ASSIGNED TASK: From the records below, copy out exactly the lines from the one containing "replicate (Z.to_nat (Suite.hash_length" to the one containing "hkdf_extract_op (Suite.hash_algorithm ciphersuite)", both included. Add nothing else.

DATA PROVIDED:
>>>>
(* ===== verification/Crypto.v ===== *)
(** * Ciphersuites, secrets and key derivation

    Models traits/src/types.rs (ciphersuites and their algorithms),
    traits/src/grease.rs and openmls/src/ciphersuite/{secret,kdf_label,aead,
    reuse_guard}.rs.  Byte strings are lists of integers.  The cryptographic
    primitives of the [OpenMlsCrypto] trait and the encodings of the tls_codec
    crate are parameters, given as classes. *)
From S2P Require Import Prelude.

Abbreviation bytes := (list Z) (only parsing).

(** The bytes of an ASCII string literal. *)
Fixpoint bytes_of_string (s : string) : bytes :=
  match s with
  | EmptyString => []
  | String a s' => Z.of_N (Ascii.N_of_ascii a) :: bytes_of_string s'
  end.

(** [to_be_bytes] of an [8 * n]-bit integer. *)
Fixpoint be_bytes (n : nat) (z : Z) : bytes :=
  match n with
  | O => []
  | S n' => (z / 2 ^ (8 * Z.of_nat n')) mod 256 :: be_bytes n' z
  end.

(** ** Algorithms *)
Inductive AeadType : Type := Aes128Gcm | Aes256Gcm | ChaCha20Poly1305.
Inductive HashType : Type := Sha2_256 | Sha2_384 | Sha2_512.
Inductive SignatureScheme : Type :=
  | ECDSA_SECP256R1_SHA256 | ECDSA_SECP384R1_SHA384 | ECDSA_SECP521R1_SHA512 | ED25519 | ED448.
Inductive HpkeKemType : Type := DhKemP256 | DhKemP384 | DhKemP521 | DhKem25519 | DhKem448.
Inductive HpkeKdfType : Type := HkdfSha256 | HkdfSha384 | HkdfSha512.
Inductive HpkeAeadType : Type := HpkeAesGcm128 | HpkeAesGcm256 | HpkeChaCha20Poly1305 | HpkeExport.

Record HpkeConfig : Type := mkHpkeConfig {
  hpke_kem : HpkeKemType;
  hpke_kdf : HpkeKdfType;
  hpke_aead : HpkeAeadType;
}.

Definition tag_size (self : AeadType) : Z :=
  match self with Aes128Gcm => 16 | Aes256Gcm => 16 | ChaCha20Poly1305 => 16 end.
Definition key_size (self : AeadType) : Z :=
  match self with Aes128Gcm => 16 | Aes256Gcm => 32 | ChaCha20Poly1305 => 32 end.
Definition nonce_size (self : AeadType) : Z :=
  match self with Aes128Gcm | Aes256Gcm | ChaCha20Poly1305 => 12 end.
Definition hash_size (self : HashType) : Z :=
  match self with Sha2_256 => 32 | Sha2_384 => 48 | Sha2_512 => 64 end.

Definition signature_scheme_try_from (value : Z) : option SignatureScheme :=
  if value =? 0x0403 then Some ECDSA_SECP256R1_SHA256
  else if value =? 0x0503 then Some ECDSA_SECP384R1_SHA384
  else if value =? 0x0603 then Some ECDSA_SECP521R1_SHA512
  else if value =? 0x0807 then Some ED25519
  else if value =? 0x0808 then Some ED448
  else None.

Inductive CryptoError : Type :=
  | CryptoLibraryError | AeadDecryptionError | HpkeDecryptionError | HpkeEncryptionError
  | UnsupportedSignatureScheme | KdfLabelTooLarge | KdfSerializationError
  | HkdfOutputLengthInvalid | InsufficientRandomness | InvalidSignature
  | UnsupportedAeadAlgorithm | UnsupportedKdf | InvalidLength | UnsupportedHashAlgorithm
  | SignatureEncodingError | SignatureDecodingError | SenderSetupError | ReceiverSetupError
  | ExporterError | UnsupportedCiphersuite | TlsSerializationError | TooMuchData
  | SigningError | InvalidPublicKey.

(** ** Ciphersuites *)
Inductive Ciphersuite : Type :=
  | MLS_128_DHKEMX25519_AES128GCM_SHA256_Ed25519
  | MLS_128_DHKEMP256_AES128GCM_SHA256_P256
  | MLS_128_DHKEMX25519_CHACHA20POLY1305_SHA256_Ed25519
  | MLS_256_DHKEMX448_AES256GCM_SHA512_Ed448
  | MLS_256_DHKEMP521_AES256GCM_SHA512_P521
  | MLS_256_DHKEMX448_CHACHA20POLY1305_SHA512_Ed448
  | MLS_256_DHKEMP384_AES256GCM_SHA384_P384.

#[export] Instance Ciphersuite_eq_dec : EqDecision Ciphersuite.
Proof. solve_decision. Defined.
#[export] Instance SignatureScheme_eq_dec : EqDecision SignatureScheme.
Proof. solve_decision. Defined.

Module Suite.
Definition to_u16 (s : Ciphersuite) : Z :=
  match s with
  | MLS_128_DHKEMX25519_AES128GCM_SHA256_Ed25519 => 0x0001
  | MLS_128_DHKEMP256_AES128GCM_SHA256_P256 => 0x0002
  | MLS_128_DHKEMX25519_CHACHA20POLY1305_SHA256_Ed25519 => 0x0003
  | MLS_256_DHKEMX448_AES256GCM_SHA512_Ed448 => 0x0004
  | MLS_256_DHKEMP521_AES256GCM_SHA512_P521 => 0x0005
  | MLS_256_DHKEMX448_CHACHA20POLY1305_SHA512_Ed448 => 0x0006
  | MLS_256_DHKEMP384_AES256GCM_SHA384_P384 => 0x0007
  end.

(** [None] is the codec's [DecodingError]. *)
Definition try_from (v : Z) : option Ciphersuite :=
  if v =? 0x0001 then Some MLS_128_DHKEMX25519_AES128GCM_SHA256_Ed25519
  else if v =? 0x0002 then Some MLS_128_DHKEMP256_AES128GCM_SHA256_P256
  else if v =? 0x0003 then Some MLS_128_DHKEMX25519_CHACHA20POLY1305_SHA256_Ed25519
  else if v =? 0x0004 then Some MLS_256_DHKEMX448_AES256GCM_SHA512_Ed448
  else if v =? 0x0005 then Some MLS_256_DHKEMP521_AES256GCM_SHA512_P521
  else if v =? 0x0006 then Some MLS_256_DHKEMX448_CHACHA20POLY1305_SHA512_Ed448
  else if v =? 0x0007 then Some MLS_256_DHKEMP384_AES256GCM_SHA384_P384
  else None.

Definition algorithms (s : Ciphersuite) :
    HpkeKemType * HpkeKdfType * AeadType * HashType * SignatureScheme :=
  match s with
  | MLS_128_DHKEMX25519_AES128GCM_SHA256_Ed25519 =>
      (DhKem25519, HkdfSha256, Aes128Gcm, Sha2_256, ED25519)
  | MLS_128_DHKEMP256_AES128GCM_SHA256_P256 =>
      (DhKemP256, HkdfSha256, Aes128Gcm, Sha2_256, ECDSA_SECP256R1_SHA256)
  | MLS_128_DHKEMX25519_CHACHA20POLY1305_SHA256_Ed25519 =>
      (DhKem25519, HkdfSha256, ChaCha20Poly1305, Sha2_256, ED25519)
  | MLS_256_DHKEMX448_AES256GCM_SHA512_Ed448 =>
      (DhKem448, HkdfSha512, Aes256Gcm, Sha2_512, ED448)
  | MLS_256_DHKEMP521_AES256GCM_SHA512_P521 =>
      (DhKemP521, HkdfSha512, Aes256Gcm, Sha2_512, ECDSA_SECP521R1_SHA512)
  | MLS_256_DHKEMX448_CHACHA20POLY1305_SHA512_Ed448 =>
      (DhKem448, HkdfSha512, ChaCha20Poly1305, Sha2_512, ED448)
  | MLS_256_DHKEMP384_AES256GCM_SHA384_P384 =>
      (DhKemP384, HkdfSha384, Aes256Gcm, Sha2_384, ECDSA_SECP384R1_SHA384)
  end.

Definition hpke_kem_algorithm (s : Ciphersuite) : HpkeKemType := (algorithms s).1.1.1.1.
Definition hpke_kdf_algorithm (s : Ciphersuite) : HpkeKdfType := (algorithms s).1.1.1.2.
Definition aead_algorithm (s : Ciphersuite) : AeadType := (algorithms s).1.1.2.
Definition hash_algorithm (s : Ciphersuite) : HashType := (algorithms s).1.2.
Definition signature_algorithm (s : Ciphersuite) : SignatureScheme := (algorithms s).2.
Definition hpke_aead_algorithm (s : Ciphersuite) : HpkeAeadType :=
  match aead_algorithm s with
  | Aes128Gcm => HpkeAesGcm128
  | Aes256Gcm => HpkeAesGcm256
  | ChaCha20Poly1305 => HpkeChaCha20Poly1305
  end.
Definition hpke_config (s : Ciphersuite) : HpkeConfig :=
  mkHpkeConfig (hpke_kem_algorithm s) (hpke_kdf_algorithm s) (hpke_aead_algorithm s).

Definition hash_length (s : Ciphersuite) : Z := hash_size (hash_algorithm s).
Definition mac_length (s : Ciphersuite) : Z := tag_size (aead_algorithm s).
Definition aead_key_length (s : Ciphersuite) : Z := key_size (aead_algorithm s).
Definition aead_nonce_length (s : Ciphersuite) : Z := nonce_size (aead_algorithm s).
End Suite.

(** ** GREASE *)
Definition GREASE_VALUES : list Z :=
  [0x0A0A; 0x1A1A; 0x2A2A; 0x3A3A; 0x4A4A; 0x5A5A; 0x6A6A; 0x7A7A; 0x8A8A; 0x9A9A; 0xAAAA; 0xBABA;
   0xCACA; 0xDADA; 0xEAEA].
Definition is_grease_value (value : Z) : bool := bool_decide (value ∈ GREASE_VALUES).

(** [LibraryError]; a failed encoding, a failed provider call, or a message. *)
Inductive LibraryError : Type :=
  | MissingBoundsCheck
  | UnexpectedCryptoError (e : CryptoError)
  | CustomError (s : string).

(** ** Provider and codec *)

Record HpkeCiphertext : Type := mkHpkeCiphertext { kem_output : bytes; ciphertext : bytes }.

(** The operations of the [OpenMlsCrypto] trait used below.  A key pair is
    (public, private).  The randomness of [hpke_seal] is the provider's own. *)
Class OpenMlsCrypto : Type := {
  supports_op : Ciphersuite -> result CryptoError unit;
  hkdf_extract_op : HashType -> bytes -> bytes -> result CryptoError bytes;
  hkdf_expand_op : HashType -> bytes -> bytes -> Z -> result CryptoError bytes;
  hmac_op : HashType -> bytes -> bytes -> result CryptoError bytes;
  hash_op : HashType -> bytes -> result CryptoError bytes;
  aead_encrypt_op : AeadType -> bytes -> bytes -> bytes -> bytes -> result CryptoError bytes;
  aead_decrypt_op : AeadType -> bytes -> bytes -> bytes -> bytes -> result CryptoError bytes;
  derive_hpke_keypair_op : HpkeConfig -> bytes -> result CryptoError (bytes * bytes);
  hpke_seal_op : HpkeConfig -> bytes -> bytes -> bytes -> bytes -> result CryptoError HpkeCiphertext;
  hpke_open_op : HpkeConfig -> HpkeCiphertext -> bytes -> bytes -> bytes -> result CryptoError bytes;
  hpke_setup_sender_and_export_op : HpkeConfig -> bytes -> bytes -> bytes -> Z -> result CryptoError (bytes * bytes);
  hpke_setup_receiver_and_export_op : HpkeConfig -> bytes -> bytes -> bytes -> bytes -> Z -> result CryptoError bytes;
  verify_signature_op : SignatureScheme -> bytes -> bytes -> bytes -> result CryptoError unit;
}.

(** Encodings of tls_codec: integers are big-endian, a [VLBytes] carries its
    length; [None] is an error. Reading leaves the bytes that follow. *)
Class TlsCodec : Type := {
  tls_vlbytes : bytes -> option bytes;
  tls_read_vlbytes : bytes -> option (bytes * bytes);
}.

(** Reads an [8 * n]-bit integer, and [n] raw bytes. *)
Definition be_value (b : bytes) : Z := foldl (fun z x => 256 * z + x mod 256) 0 b.

Definition read_bytes (n : nat) (b : bytes) : option (bytes * bytes) :=
  if bool_decide (n <= length b)%nat then Some (take n b, drop n b) else None.

Definition read_be (n : nat) (b : bytes) : option (Z * bytes) :=
  '(v, b') ← read_bytes n b; Some (be_value v, b').

(** A struct is the concatenation of its fields, a vector the length-prefixed
    concatenation of its elements. *)
Definition tls_struct (fields : list (option bytes)) : option bytes := mjoin <$> mapM id fields.

Definition tls_vec `{TlsCodec} {A} (encode : A -> option bytes) (l : list A) : option bytes :=
  elements ← mapM encode l;
  tls_vlbytes (mjoin elements).

(** ** Secrets *)
Abbreviation Secret := (list Z) (only parsing).

Record AeadKey : Type := mkAeadKey { aead_mode : AeadType; aead_key_value : bytes }.
Abbreviation AeadNonce := (list Z) (only parsing).

Definition NONCE_BYTES : Z := 12.
Definition REUSE_GUARD_BYTES : Z := 4.

Definition AeadKey_from_secret (secret : Secret) (ciphersuite : Ciphersuite) : AeadKey :=
  mkAeadKey (Suite.aead_algorithm ciphersuite) secret.

(** [clone_from_slice] panics unless the lengths agree. *)
Definition AeadNonce_from_secret {E} (secret : Secret) : result E AeadNonce :=
  if Z.of_nat (length secret) =? NONCE_BYTES then Ok secret else Panic.

(** XORs the first [REUSE_GUARD_BYTES] bytes of the nonce with the guard. *)
Definition xor_with_reuse_guard (self : AeadNonce) (reuse_guard : bytes) : AeadNonce :=
  imap (fun i b =>
    if Z.of_nat i <? REUSE_GUARD_BYTES then Z.lxor b (reuse_guard !!! i) else b) self.

Section Kdf.
Context {OC : OpenMlsCrypto} {TC : TlsCodec}.

Definition secret_zero (ciphersuite : Ciphersuite) : Secret :=
  replicate (Z.to_nat (Suite.hash_length ciphersuite)) 0.

Definition hkdf_extract (self : Secret) (ciphersuite : Ciphersuite) (ikm_option : option Secret) :
    result CryptoError Secret :=
  let ikm := default (secret_zero ciphersuite) ikm_option in
  hkdf_extract_op (Suite.hash_algorithm ciphersuite) self ikm.

Definition hmac (self : Secret) (ciphersuite : Ciphersuite) (message : Secret) :
    result CryptoError Secret :=
  hmac_op (Suite.hash_algorithm ciphersuite) self message.

Definition hkdf_expand (self : Secret) (ciphersuite : Ciphersuite) (info : bytes) (okm_len : Z) :
    result CryptoError Secret :=
  key ← map_err (fun _ => CryptoLibraryError)
          (hkdf_expand_op (Suite.hash_algorithm ciphersuite) self info okm_len);
  if bool_decide (key = []) then Err InvalidLength else Ok key.

(** [KdfLabel] serializes its fields in order: [length], [label], [context]. *)
Definition serialized_label (context label : bytes) (length : Z) : result CryptoError bytes :=
  if length >? 65535 then Err KdfLabelTooLarge
  else
    ok_or (label' ← tls_vlbytes label;
           context' ← tls_vlbytes context;
           Some (be_bytes 2 length ++ label' ++ context'))
      KdfSerializationError.

Definition kdf_expand_label (self : Secret) (ciphersuite : Ciphersuite) (label : string)
    (context : bytes) (length : Z) : result CryptoError Secret :=
  let full_label := bytes_of_string (String.append "MLS 1.0 " label) in
  info ← serialized_label context full_label length;
  hkdf_expand self ciphersuite info length.

Definition derive_secret (self : Secret) (ciphersuite : Ciphersuite) (label : string) :
    result CryptoError Secret :=
  kdf_expand_label self ciphersuite label [] (Suite.hash_length ciphersuite).

Definition aead_seal (self : AeadKey) (msg aad : bytes) (nonce : AeadNonce) : result CryptoError bytes :=
  map_err (fun _ => CryptoLibraryError)
    (aead_encrypt_op (aead_mode self) (aead_key_value self) msg nonce aad).

Definition aead_open (self : AeadKey) (ciphertext aad : bytes) (nonce : AeadNonce) :
    result CryptoError bytes :=
  map_err (fun _ => AeadDecryptionError)
    (aead_decrypt_op (aead_mode self) (aead_key_value self) ciphertext nonce aad).
End Kdf.

(** ** HPKE with labels *)
Module Hpke.
Inductive Error : Type := MissingBoundCheck | DecryptionFailed.

Section Hpke.
Context {OC : OpenMlsCrypto} {TC : TlsCodec}.

(** The serialized [EncryptContext]: the prefixed label, then the context. *)
Definition encrypt_context (label : string) (context : bytes) : option bytes :=
  label' ← tls_vlbytes (bytes_of_string (String.append "MLS 1.0 " label));
  context' ← tls_vlbytes context;
  Some (label' ++ context').

Definition encrypt_with_label (public_key : bytes) (label : string) (context plaintext : bytes)
    (ciphersuite : Ciphersuite) : result Error HpkeCiphertext :=
  context ← ok_or (encrypt_context label context) MissingBoundCheck;
  map_err (fun _ => DecryptionFailed)
    (hpke_seal_op (Suite.hpke_config ciphersuite) public_key context [] plaintext).

Definition decrypt_with_label (private_key : bytes) (label : string) (context : bytes)
    (ciphertext : HpkeCiphertext) (ciphersuite : Ciphersuite) : result Error bytes :=
  context ← ok_or (encrypt_context label context) MissingBoundCheck;
  map_err (fun _ => DecryptionFailed)
    (hpke_open_op (Suite.hpke_config ciphersuite) ciphertext private_key context []).
End Hpke.
End Hpke.

(** ** Signatures *)
Inductive SignatureError : Type := SignatureVerificationError | SignatureSigningError.

(** [signer] is the [sign] method of the caller's signer. *)
Module Signable.
Section Signable.
Context {OC : OpenMlsCrypto} {TC : TlsCodec}.

(** The serialized [SignContent]. *)
Definition sign_content (label : string) (content : bytes) : option bytes :=
  tls_struct [tls_vlbytes (bytes_of_string (String.append "MLS 1.0 " label)); tls_vlbytes content].

(** [Signable::sign], up to putting payload and signature together. *)
Definition sign (label : string) (unsigned_payload : option bytes) (signer : bytes -> option bytes) :
    result SignatureError bytes :=
  payload ← ok_or unsigned_payload SignatureSigningError;
  payload_sign_content ← ok_or (sign_content label payload) SignatureSigningError;
  ok_or (signer payload_sign_content) SignatureSigningError.

(** [Verifiable::verify_no_out]. *)
Definition verify_no_out (scheme : SignatureScheme) (pk : bytes) (label : string)
    (unsigned_payload : option bytes) (signature : bytes) : result SignatureError unit :=
  payload ← ok_or unsigned_payload SignatureVerificationError;
  payload ← ok_or (sign_content label payload) SignatureVerificationError;
  map_err (fun _ => SignatureVerificationError) (verify_signature_op scheme payload pk signature).
End Signable.
End Signable.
<<<<
COMPLETED TASK:
  replicate (Z.to_nat (Suite.hash_length ciphersuite)) 0.

Definition hkdf_extract (self : Secret) (ciphersuite : Ciphersuite) (ikm_option : option Secret) :
    result CryptoError Secret :=
  let ikm := default (secret_zero ciphersuite) ikm_option in
  hkdf_extract_op (Suite.hash_algorithm ciphersuite) self ikm.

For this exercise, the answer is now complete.